Kyodo News The sale of 12 health resorts to repay debts incurred by the now-defunct Pension Welfare Service Public Corp. is not proceeding smoothly because the local governments that were asked to purchase them are all refusing to do so.

The corporation chalked up losses of 2.3 trillion yen in fiscal 2000 alone and was replaced by the Pension Management Fund in April. The fund is now investing in national bonds and stocks, using part of its 147 trillion yen reserve fund collected from contributions for welfare and national annuity pensions.

Opened in the 1980s, the Greenpia health resorts, located nationwide from Hokkaido to Kagoshima, each have a large area of land and are equipped with campsites as well as first-class lodging facilities.

The state pays the expenses of buying the land, building the facilities and their upkeep, while their operators, the Pension Resort Association and public-private sector companies set up by local governments, pay the utility and personnel costs. Despite these favorable conditions, only five of the 12 resorts have no cumulative debts.

The operators are doing everything they can to attract customers, including abolishing higher weekend fees and offering other incentives, but some of them are in unfavorable geographical locations and are losing out to private competitors.

“There were few resort facilities at that time and it was meaningful to return benefits to insured people who had been paying their premiums for a long time,” said an official at the Health, Labor and Welfare Ministry.

Debts incurred in the expansion of business during the assets-inflated bubble economy have swelled, and the fact that many bureaucrats became executives at the operators of the resorts after retirement from top government posts has been sharply criticized.

The secretariat of the Cabinet’s administrative reform headquarters came up with a revised proposal this month that the resorts be transferred to the private sector by fiscal 2005. The move is part of Prime Minister Junichiro Koizumi’s government’s efforts to streamline the bureaucracy and cut fiscal expenditures provided to state-backed corporations.

However, as all the local governments asked to buy the facilities have rejected the deal, making it impossible to recover the 190 billion yen invested in their construction, taxpayers will have to shoulder the debt.
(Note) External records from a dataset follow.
(** [MLTProcess::accumulate] once the initial state has been found. *)
Definition accumulate (scene : Scene.t) (numMutations : Z)
    (p : MLTProcess) (g : PCG32.Generator)
  : option (MLTProcess * PCG32.Generator) :=
  '(p, g) ← mutationLoop (Z.to_nat (Int.u64 numMutations)) 0 scene p g;
  let numPixels :=
    Int.u64 (Image._width (_accumulationBuffer p)
             * Image._height (_accumulationBuffer p)) in
  Some (mkProcess (_accumulationBuffer p) (_accumulatedLuminance p)
          (_numNewPathMutations p)
          (F32.add (p_averageSamplesPerPixel p)
             (F32.div (F32.of_Z numMutations) (F32.of_Z numPixels)))
          (_currentState p) (_mutationDistribution p), g).
End Accumulate.

(** [MLTProcess::reset]. *)
Definition reset (p : MLTProcess) : MLTProcess :=
  mkProcess
    (Image.mk (map (fun _ => F32.zero)
                   (Image._pixels (_accumulationBuffer p)))
              (Image._width (_accumulationBuffer p))
              (Image._height (_accumulationBuffer p))
              (Image._channels (_accumulationBuffer p)))
    F32.zero 0 F32.zero (_currentState p) (_mutationDistribution p).

(** The sums [computeScaleFactor] forms over the processes. *)
Definition totals (processes : list MLTProcess) : float * Z :=
  fold_left
    (fun acc p =>
       (F32.add (fst acc) (_accumulatedLuminance p),
        Int.i32 (snd acc + _numNewPathMutations p)))
    processes (F32.zero, 0).

(** [MLT::computeScaleFactor]. *)
Definition computeScaleFactor (m : t) : float :=
  let '(totalAccumulatedLuminance, totalNumNewPathMutations) :=
    totals (_processes m) in
  F32.div
    (F32.div totalAccumulatedLuminance
             (F32.of_Z totalNumNewPathMutations))
    (F32.of_Z (_averageSamplesPerPixel m)).

(** The pixel that [updateFrameBuffer] accumulates for one process:
    [frameBuffer.rgb(x, y) += buffer.rgb(x, y) * scaleFactor]. *)
Definition mergePixel (frame pixel : Vec3) (scaleFactor : float) : Vec3 :=
  V3.add frame (V3.scale pixel scaleFactor).
End MLT.
(** * Study Notes Revision Tracker: the scheduling, status, store, export
    and reminder logic of [study_notes_pyqt.py], embedded in Rocq.

    Python values are modelled as they are used by the program: calendar
    dates as the [datetime] module computes them (proleptic Gregorian
    ordinals), [str] as UTF-8 byte strings, dictionaries as association
    lists in insertion order, exceptions as a [result] type.  The Qt widgets
    only appear through the values the program reads from them. *)

From stdpp Require Import base option list strings pretty.
From Stdlib Require Import ZArith Lia Ascii.

Local Open Scope Z_scope.

(** ** Exceptions *)

Inductive exn := KeyError | ValueError | OverflowError | OSError | LayoutError.

Inductive result (A : Type) : Type :=
  | Ok (a : A)
  | Raise (e : exn).
Arguments Ok {A} a.
Arguments Raise {A} e.

#[global] Instance result_ret : MRet result := @Ok.
#[global] Instance result_bind : MBind result := λ A B f m,
  match m with Ok a => f a | Raise e => Raise e end.

(** [try: m except Exception: h] *)
Definition try_except {A} (m : result A) (h : A) : A :=
  match m with Ok a => a | Raise _ => h end.

(** ** The [datetime] module: dates at midnight

    [datetime.strptime(s, "%Y-%m-%d")] yields a datetime whose time of day
    is 00:00:00, and adding whole days keeps it there, so a datetime of this
    program is its calendar date. *)

Record date := mkdate { year : Z; month : Z; day : Z }.

#[global] Instance date_eq_dec : EqDecision date.
Proof. solve_decision. Defined.

Definition MINYEAR : Z := 1.
Definition MAXYEAR : Z := 9999.
Definition _MAXORDINAL : Z := 3652059.

Definition _DAYS_IN_MONTH : list Z :=
  [-1; 31; 28; 31; 30; 31; 30; 31; 31; 30; 31; 30; 31].
Definition _DAYS_BEFORE_MONTH : list Z :=
  [-1; 0; 31; 59; 90; 120; 151; 181; 212; 243; 273; 304; 334].

(** [t[i]] for the two tables above *)
Definition tbl (t : list Z) (i : Z) : Z := nth (Z.to_nat i) t (-1).

Definition _is_leap (y : Z) : bool :=
  (y mod 4 =? 0) && (negb (y mod 100 =? 0) || (y mod 400 =? 0)).

Definition _days_before_year (year : Z) : Z :=
  let y := year - 1 in y * 365 + y / 4 - y / 100 + y / 400.

Definition _days_in_month (year month : Z) : Z :=
  if (month =? 2) && _is_leap year then 29 else tbl _DAYS_IN_MONTH month.

Definition _days_before_month (year month : Z) : Z :=
  tbl _DAYS_BEFORE_MONTH month + (if (2 <? month) && _is_leap year then 1 else 0).

Definition _ymd2ord (year month day : Z) : Z :=
  _days_before_year year + _days_before_month year month + day.

Definition _DI400Y : Z := 146097.
Definition _DI100Y : Z := 36524.
Definition _DI4Y : Z := 1461.

Definition _ord2ymd (n0 : Z) : date :=
  let n := n0 - 1 in
  let n400 := n / _DI400Y in let n := n mod _DI400Y in
  let year := n400 * 400 + 1 in
  let n100 := n / _DI100Y in let n := n mod _DI100Y in
  let n4 := n / _DI4Y in let n := n mod _DI4Y in
  let n1 := n / 365 in let n := n mod 365 in
  let year := year + (n100 * 100 + n4 * 4 + n1) in
  if (n1 =? 4) || (n100 =? 4) then mkdate (year - 1) 12 31
  else
    let leapyear := (n1 =? 3) && (negb (n4 =? 24) || (n100 =? 3)) in
    let month := Z.shiftr (n + 50) 5 in
    let preceding :=
      tbl _DAYS_BEFORE_MONTH month + (if (2 <? month) && leapyear then 1 else 0) in
    let '(month, preceding) :=
      if n <? preceding
      then (month - 1,
            preceding - (tbl _DAYS_IN_MONTH (month - 1)
                         + (if (month - 1 =? 2) && leapyear then 1 else 0)))
      else (month, preceding) in
    mkdate year month (n - preceding + 1).

Definition toordinal (d : date) : Z := _ymd2ord (year d) (month d) (day d).

(** [_check_date_fields]: what the [date] constructor accepts *)
Definition _check_date_fields (y m d : Z) : bool :=
  (MINYEAR <=? y) && (y <=? MAXYEAR) && (1 <=? m) && (m <=? 12)
  && (1 <=? d) && (d <=? _days_in_month y m).

(** [d + timedelta(days=k)] *)
Definition datetime_add (d : date) (k : Z) : result date :=
  let o := toordinal d + k in
  if (0 <? o) && (o <=? _MAXORDINAL) then Ok (_ord2ymd o) else Raise OverflowError.

(** [(a - b).days] *)
Definition date_sub_days (a b : date) : Z := toordinal a - toordinal b.

(** [a < b] and [a == b] on dates compare the (year, month, day) triples. *)
Definition date_ltb (a b : date) : bool :=
  (year a <? year b)
  || ((year a =? year b)
      && ((month a <? month b) || ((month a =? month b) && (day a <? day b)))).
Definition date_eqb (a b : date) : bool :=
  (year a =? year b) && (month a =? month b) && (day a =? day b).

(** *** [strptime] and [strftime] for the format ["%Y-%m-%d"]

    The format compiles to the regular expression
    [(\d\d\d\d)-(1[0-2]|0[1-9]|[1-9])-(3[0-1]|[1-2]\d|0[1-9]|[1-9]| [1-9])];
    the text must match it to its end, and the three numbers must make a
    date.

    [\d] is read here as the ASCII digits 0-9.  On a [str], Python's [\d]
    also matches the other decimal digits of Unicode (the fullwidth digits,
    for one) and [int] converts them, so a text with such digits may parse
    in Python where [strptime] below raises.  On a text of ASCII characters
    the two agree; whatever is concluded below from [strptime] raising is
    stated for ASCII texts. *)

Definition byte (c : ascii) : Z := Z.of_N (Ascii.N_of_ascii c).
Definition is_digit (c : ascii) : bool := (48 <=? byte c) && (byte c <=? 57).
Definition digit_val (c : ascii) : Z := byte c - 48.
Definition in_range (lo hi : Z) (c : ascii) : bool :=
  (lo <=? digit_val c) && (digit_val c <=? hi).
Also targeted in the reform is Labor Welfare Corp., which runs 39 hospitals throughout the country for treating workers injured in industrial accidents.

With the economic slump, however, such accidents have been decreasing year on year, and the hospitals are losing a combined 15 billion yen a year. The cumulative deficit in the last 10 years amounts to about 137 billion yen.

“Frankly speaking, the reform plan gets on our nerves. There should be reform for bad corporations and reform for good corporations,” one of the corporation’s executives said.